Bud Powell biographer Peter Pullman refers to 1953 as the busiest year of the pianist’s career. It didn’t begin in the best of ways: Powell ended 16 months of occupancy in mental institutions. Before the calendar turned again, he would participate in the “Greatest Jazz Concert Ever,” at Toronto’s Massey Hall with Charlie Parker, Dizzy Gillespie, Charles Mingus and Max Roach. But before and after Massey Hall, the pianist played almost weekly trio dates at Birdland, which were recorded and broadcast over the radio. His bandmates changed frequently yet Powell never ceased to amaze, playing with a stream of creativity that seemed to flow effortlessly from his hands. ESP-Disk’ and a few other labels have released these performances previously in single albums, but this three-disc collection offers a closer look at a very important time in Powell’s life.

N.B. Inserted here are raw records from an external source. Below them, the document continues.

(* ===== verification/ServerServe.v ===== *)
(** The server API of common/noxssh_server.c: set-up of a context, its reset, and
    [netnox_ssh_server_serve_one], the handshake followed by the loop that answers
    the client's messages. *)

From S2P Require Export ServerChannel.

Definition NETNOX_SSH_CHANNEL_REQ_SUBSYSTEM : list Z := bs "subsystem".

Section serve.
Context {E : Type} `{Host E} `{AuthHost E} `{PosixHost E} `{NoxTLS}.

Abbreviation SM := (M (world netnox_ssh_server_t E)).

(** ** Configuration (the server, string and seed pointers are not NULL) *)

Definition netnox_ssh_server_init : SM unit :=
  set_server (fun _ => server_zero <| transport_fd := -1 |>
                         <| rekey_threshold_bytes := 256 * 1024 * 1024 |>);;
  t ← str;
  ident ← lift (netnox_ssh_copy_string (server_ident t) NETNOX_SSH_DEFAULT_SERVER_IDENT);
  set_str (fun t => t <| server_ident := ident |>).

Definition netnox_ssh_server_set_io_callbacks (send recv : bool) : SM unit :=
  set_server (fun s => s <| s_send_cb_set := send |> <| s_recv_cb_set := recv |>).

Definition netnox_ssh_server_set_identification (ident : list Z) : SM unit :=
  t ← str;
  ident ← lift (netnox_ssh_copy_string (server_ident t) ident);
  set_str (fun t => t <| server_ident := ident |>).

Definition netnox_ssh_server_set_host_ed25519_seed (secret_seed : list Z) : SM unit :=
  set_server (fun s => s <| host_ed25519_sk := secret_seed |>);;
  let '(ok, pk) := noxtls_ed25519_public_key secret_seed in
  guard_m ok NETNOX_RETURN_FAILED;;
  set_server (fun s => s <| host_ed25519_pk := pk |> <| host_key_ready := true |>).

Definition netnox_ssh_server_generate_host_ed25519_key : SM unit :=
  sk ← try (srv_fill_random 32);
  netnox_ssh_server_set_host_ed25519_seed sk.

Definition netnox_ssh_server_set_publickey_callback (callback : bool) : SM unit :=
  set_server (fun s => s <| publickey_allowed_cb_set := callback |>).

Definition netnox_ssh_server_reset : SM unit :=
  s ← server_;
  user ← lift (mem_write (authenticated_user s) 0 [0]);
  set_server (fun s => s <| authenticated_user := user |> <| auth_attempts := 0 |>
    <| session_started := false |> <| handshake_deadline_ms := 0 |> <| packet_deadline_ms := 0 |>
    <| send_deadline_ms := 0 |> <| encrypted_bytes_sent := 0 |> <| encrypted_bytes_recv := 0 |>);;
  set_str (fun t => t <| client_ident := zeros 256 |> <| connected := false |>
    <| kexinit_exchanged := false |> <| userauth_service_ready := false |>
    <| connection_service_ready := false |> <| authenticated := false |> <| channel_open := false |>
    <| key_exchange_complete := false |> <| send_seq := 0 |> <| recv_seq := 0 |> <| pending_newkeys := [] |>).

(** ** The cases of the message loop

    Each is the part of the [switch] up to [continue]; [return NETNOX_RETURN_FAILED]
    is the error. A case that may set the drain deadline results in its new value. *)

Definition srv_service_request (payload : list Z) : SM unit :=
  '(svc, _) ← try (lift (read_view payload 1));
  userauth ← lift (view_is svc NETNOX_SSH_SERVICE_USERAUTH);
  if (userauth : bool) then
    set_str (fun t => t <| userauth_service_ready := true |>);;
    try (srv_send_service_accept NETNOX_SSH_SERVICE_USERAUTH)
  else
    t ← str;
    connection ← (if authenticated t then lift (view_is svc NETNOX_SSH_SERVICE_CONNECTION)
                  else mret false);
    guard_m connection NETNOX_RETURN_FAILED;;
    set_str (fun t => t <| connection_service_ready := true |>);;
    try (srv_send_service_accept NETNOX_SSH_SERVICE_CONNECTION).

Definition srv_userauth_message (payload : list Z) : SM unit :=
  t ← str;
  guard_m (userauth_service_ready t) NETNOX_RETURN_FAILED;;
  guard_m (negb (authenticated t)) NETNOX_RETURN_FAILED;;
  set_server (fun s => s <| auth_attempts := u8 (auth_attempts s + 1) |>);;
  s ← server_;
  guard_m (negb (auth_attempts s >? 6)) NETNOX_RETURN_FAILED;;
  try (srv_handle_userauth_request payload).

Definition srv_channel_open (close_deadline : Z) (payload : list Z) : SM unit :=
  guard_m (close_deadline =? 0) NETNOX_RETURN_FAILED;;
  t ← str;
  guard_m (authenticated t && connection_service_ready t) NETNOX_RETURN_FAILED;;
  '(typ, off) ← try (lift (read_view payload 1));
  '(sender, off) ← try (lift (read_u32 payload off));
  '(client_init_win, off) ← try (lift (read_u32 payload off));
  '(client_max_pkt, _) ← try (lift (read_u32 payload off));
  session ← lift (view_is typ NETNOX_SSH_CHANNEL_TYPE_SESSION);
  guard_m session NETNOX_RETURN_FAILED;;
  guard_m (negb (channel_open t || (client_max_pkt <? 128))) NETNOX_RETURN_FAILED;;
  set_str (fun t => t <| remote_window_size := client_init_win |>
    <| remote_max_packet_size := if negb (client_max_pkt =? 0) then client_max_pkt
                                 else NETNOX_SSH_CHANNEL_MAX_PACKET_SIZE |>);;
  try (srv_send_channel_open_confirmation sender);;
  set_str (fun t => t <| channel_open := true |>).

(** *** Channel requests *)

(** [if(want_reply) (void)srv_send_channel_failure(s);] *)
Definition srv_refuse (want_reply : bool) : SM unit :=
  if want_reply then ignore srv_send_channel_failure else mret tt.

Definition srv_accept (want_reply : bool) : SM unit :=
  if want_reply then try srv_send_channel_success else mret tt.

(** [memchr(bytes, 0, len)] *)
Definition has_nul (bytes : list Z) : bool := bool_decide (0 ∈ bytes).

(** The terminal name and size of a pty-req, or the tests that refuse it. *)
Definition read_pty_req (payload : list Z) (off : Z) : outcome (list Z * (Z * Z * Z * Z)) :=
  '(term_view, off) ← read_view payload off;
  _ ← check (v_len term_view <? 65) NETNOX_RETURN_FAILED;
  name ← view_bytes term_view;
  _ ← check (negb (has_nul name)) NETNOX_RETURN_FAILED;
  '(cols, off) ← read_u32 payload off;
  '(rows, off) ← read_u32 payload off;
  '(width, off) ← read_u32 payload off;
  '(height, off) ← read_u32 payload off;
  '(_, off) ← read_view payload off;
  _ ← check (off =? zlen payload) NETNOX_RETURN_FAILED;
  Ok (name, (cols, rows, width, height)).

Definition srv_pty_request (payload : list Z) (off : Z) (want_reply : bool) : SM unit :=
  s ← server_;
  r ← (if want_pty s then mret None else attempt (lift (read_pty_req payload off)));
  match r with
  | None => srv_refuse want_reply
  | Some (name, (cols, rows, width, height)) =>
      name ← lift (mem_write (term s) 0 (name ++ [0]));
      set_server (fun s => s <| term := name |> <| pty_cols := cols |> <| pty_rows := rows |>
        <| pty_width := width |> <| pty_height := height |> <| want_pty := true |>);;
      srv_accept want_reply
  end.

(** The command of an exec request, or the tests that refuse it. *)
Definition read_command (payload : list Z) (off : Z) : outcome (list Z) :=
  '(cmd, off) ← read_view payload off;
  _ ← check (v_len cmd <=? NETNOX_SSH_MAX_COMMAND_LEN) NETNOX_RETURN_FAILED;
  bytes ← view_bytes cmd;
  _ ← check (negb (has_nul bytes) && (off =? zlen payload)) NETNOX_RETURN_FAILED;
  Ok bytes.

(** Accept, run the child to its end, and start the drain. *)
Definition srv_run_child (close_deadline : Z) (cmd : option (list Z)) (want_reply : bool) : SM Z :=
  srv_accept want_reply;;
  try (srv_run_session_unix cmd);;
  try (srv_begin_close_wait close_deadline).

Definition srv_exec_request (close_deadline : Z) (payload : list Z) (off : Z) (want_reply : bool) : SM Z :=
  cmd ← attempt (lift (read_command payload off));
  match cmd with
  | None => srv_refuse want_reply;; mret close_deadline
  | Some cmd => srv_run_child close_deadline (Some cmd) want_reply
  end.

Definition srv_shell_request (close_deadline : Z) (payload : list Z) (off : Z) (want_reply : bool) : SM Z :=
  if off =? zlen payload then srv_run_child close_deadline None want_reply
  else srv_refuse want_reply;; mret close_deadline.

(** Every subsystem is refused: sftp, the others, and one that cannot be read. *)
Definition srv_subsystem_request (payload : list Z) (off : Z) (want_reply : bool) : SM unit :=
  _ ← attempt (lift (read_view payload off));
  srv_refuse want_reply.

Definition srv_channel_request (close_deadline : Z) (payload : list Z) : SM Z :=
  t ← str;
  if negb (channel_open t) then mret close_deadline
  else
    '(chan, off) ← try (lift (read_u32 payload 1));
    if negb (chan =? local_channel_id t) then mret close_deadline
    else
      '(req, off) ← try (lift (read_view payload off));
      guard_m (off <? zlen payload) NETNOX_RETURN_FAILED;;
      flag ← lift (mem_byte payload off);
      let want_reply := negb (flag =? 0) in
      let off := u32 (off + 1) in
      pty ← lift (view_is req (bs "pty-req"));
      if (pty : bool) then srv_pty_request payload off want_reply;; mret close_deadline
      else
        exec ← lift (view_is req NETNOX_SSH_CHANNEL_REQ_EXEC);
        if (exec : bool) then srv_exec_request close_deadline payload off want_reply
        else
          shell ← lift (view_is req NETNOX_SSH_CHANNEL_REQ_SHELL);
          if (shell : bool) then srv_shell_request close_deadline payload off want_reply
          else
            subsystem ← lift (view_is req NETNOX_SSH_CHANNEL_REQ_SUBSYSTEM);
            (if (subsystem : bool) then srv_subsystem_request payload off want_reply
             else srv_refuse want_reply);;
            mret close_deadline.

(** CHANNEL_DATA outside a session: counted against the window and dropped. *)
Definition srv_channel_data (payload : list Z) : SM unit :=
  t ← str;
  '(recipient, off) ← try (lift (read_u32 payload 1));
  if negb (recipient =? local_channel_id t) then mret tt
  else
    '(dat, _) ← try (lift (read_view payload off));
    (if v_len dat <=? local_window_size t
     then set_str (fun t => t <| local_window_size := local_window_size t - v_len dat |>)
     else mret tt);;
    ignore srv_maybe_window_adjust.

Definition srv_channel_end (close_deadline : Z) (payload : list Z) : SM Z :=
  try (srv_handle_channel_end payload);;
  if is_message payload NETNOX_SSH_MSG_CHANNEL_CLOSE then try (srv_begin_close_wait close_deadline)
  else mret close_deadline.

(** ** The message loop *)

(** The [switch]: [inl d] is [continue] with the deadline [d], [inr tt] is
    [return NETNOX_RETURN_SUCCESS]. *)
Definition srv_dispatch (close_deadline : Z) (payload : list Z) : SM (Z + unit) :=
  let msg type := is_message payload type in
  let again := mret (inl close_deadline) in
  if msg NETNOX_SSH_MSG_DISCONNECT then mret (inr tt)
  else if msg NETNOX_SSH_MSG_IGNORE || msg NETNOX_SSH_MSG_EXT_INFO then again
  else if msg NETNOX_SSH_MSG_GLOBAL_REQUEST then try (srv_handle_global_request payload);; again
  else if msg NETNOX_SSH_MSG_SERVICE_REQUEST then srv_service_request payload;; again
  else if msg NETNOX_SSH_MSG_USERAUTH_REQUEST then srv_userauth_message payload;; again
  else if msg NETNOX_SSH_MSG_CHANNEL_OPEN then srv_channel_open close_deadline payload;; again
  else if msg NETNOX_SSH_MSG_CHANNEL_REQUEST then
    d ← srv_channel_request close_deadline payload; mret (inl d)
  else if msg NETNOX_SSH_MSG_CHANNEL_DATA then srv_channel_data payload;; again
  else if msg NETNOX_SSH_MSG_CHANNEL_EOF || msg NETNOX_SSH_MSG_CHANNEL_CLOSE then
    d ← srv_channel_end close_deadline payload; mret (inl d)
  else again.

(** A packet: [break], which is success too, when none can be received. *)
Definition srv_serve_packet (close_deadline : Z) : SM (Z + unit) :=
  rx ← attempt (srv_recv_packet NETNOX_SSH_MAX_PACKET_LEN);
  match rx with
  | None => mret (inr tt)
  | Some payload =>
      if zlen payload =? 0 then mret (inl close_deadline)
      else
        s ← server_;
        guard_m (negb (rekey_due s)) NETNOX_RETURN_FAILED;;
        srv_dispatch close_deadline payload
  end.

(** One pass; [close_deadline] is zero until the channel was closed. *)
Definition srv_serve_pass (close_deadline : Z) : SM (Z + unit) :=
  if negb (close_deadline =? 0) then
    ready ← srv_wait_close_packet close_deadline;
    if ready =? 2 then mret (inl close_deadline)
    else if ready <=? 0 then (if ready =? 0 then mret (inr tt) else fail NETNOX_RETURN_FAILED)
    else srv_serve_packet close_deadline
  else srv_serve_packet close_deadline.

Definition netnox_ssh_server_serve_one : SM unit :=
  s ← server_;
  guard_m (s_send_cb_set s && s_recv_cb_set s) NETNOX_RETURN_BAD_PARAM;;
  now ← srv_now_ms;
  set_server (fun s => s <| handshake_deadline_ms := u64 (now + 30000) |>);;
  try srv_handshake_to_encrypted;;
  loop forever srv_serve_pass 0.
End serve.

A few years prior to these shows, the pianist recorded his now-classic tunes “Un Poco Loco,” “Dance of the Infidels” and “Glass Enclosure” for Blue Note. Hearing them live offers proof that they existed outside of the studio and that, in most cases, they were expanded and deepened on a regular basis. Art Taylor’s snare and brushes ably take the place of Max Roach’s vociferous cowbell in three solid versions of “Un Poco Loco.” Powell plays the intro to “Dance of the Infidels” in tempo, leading into a furious torrent of ideas, especially on the second of six versions, with Taylor and Mingus moving right with him.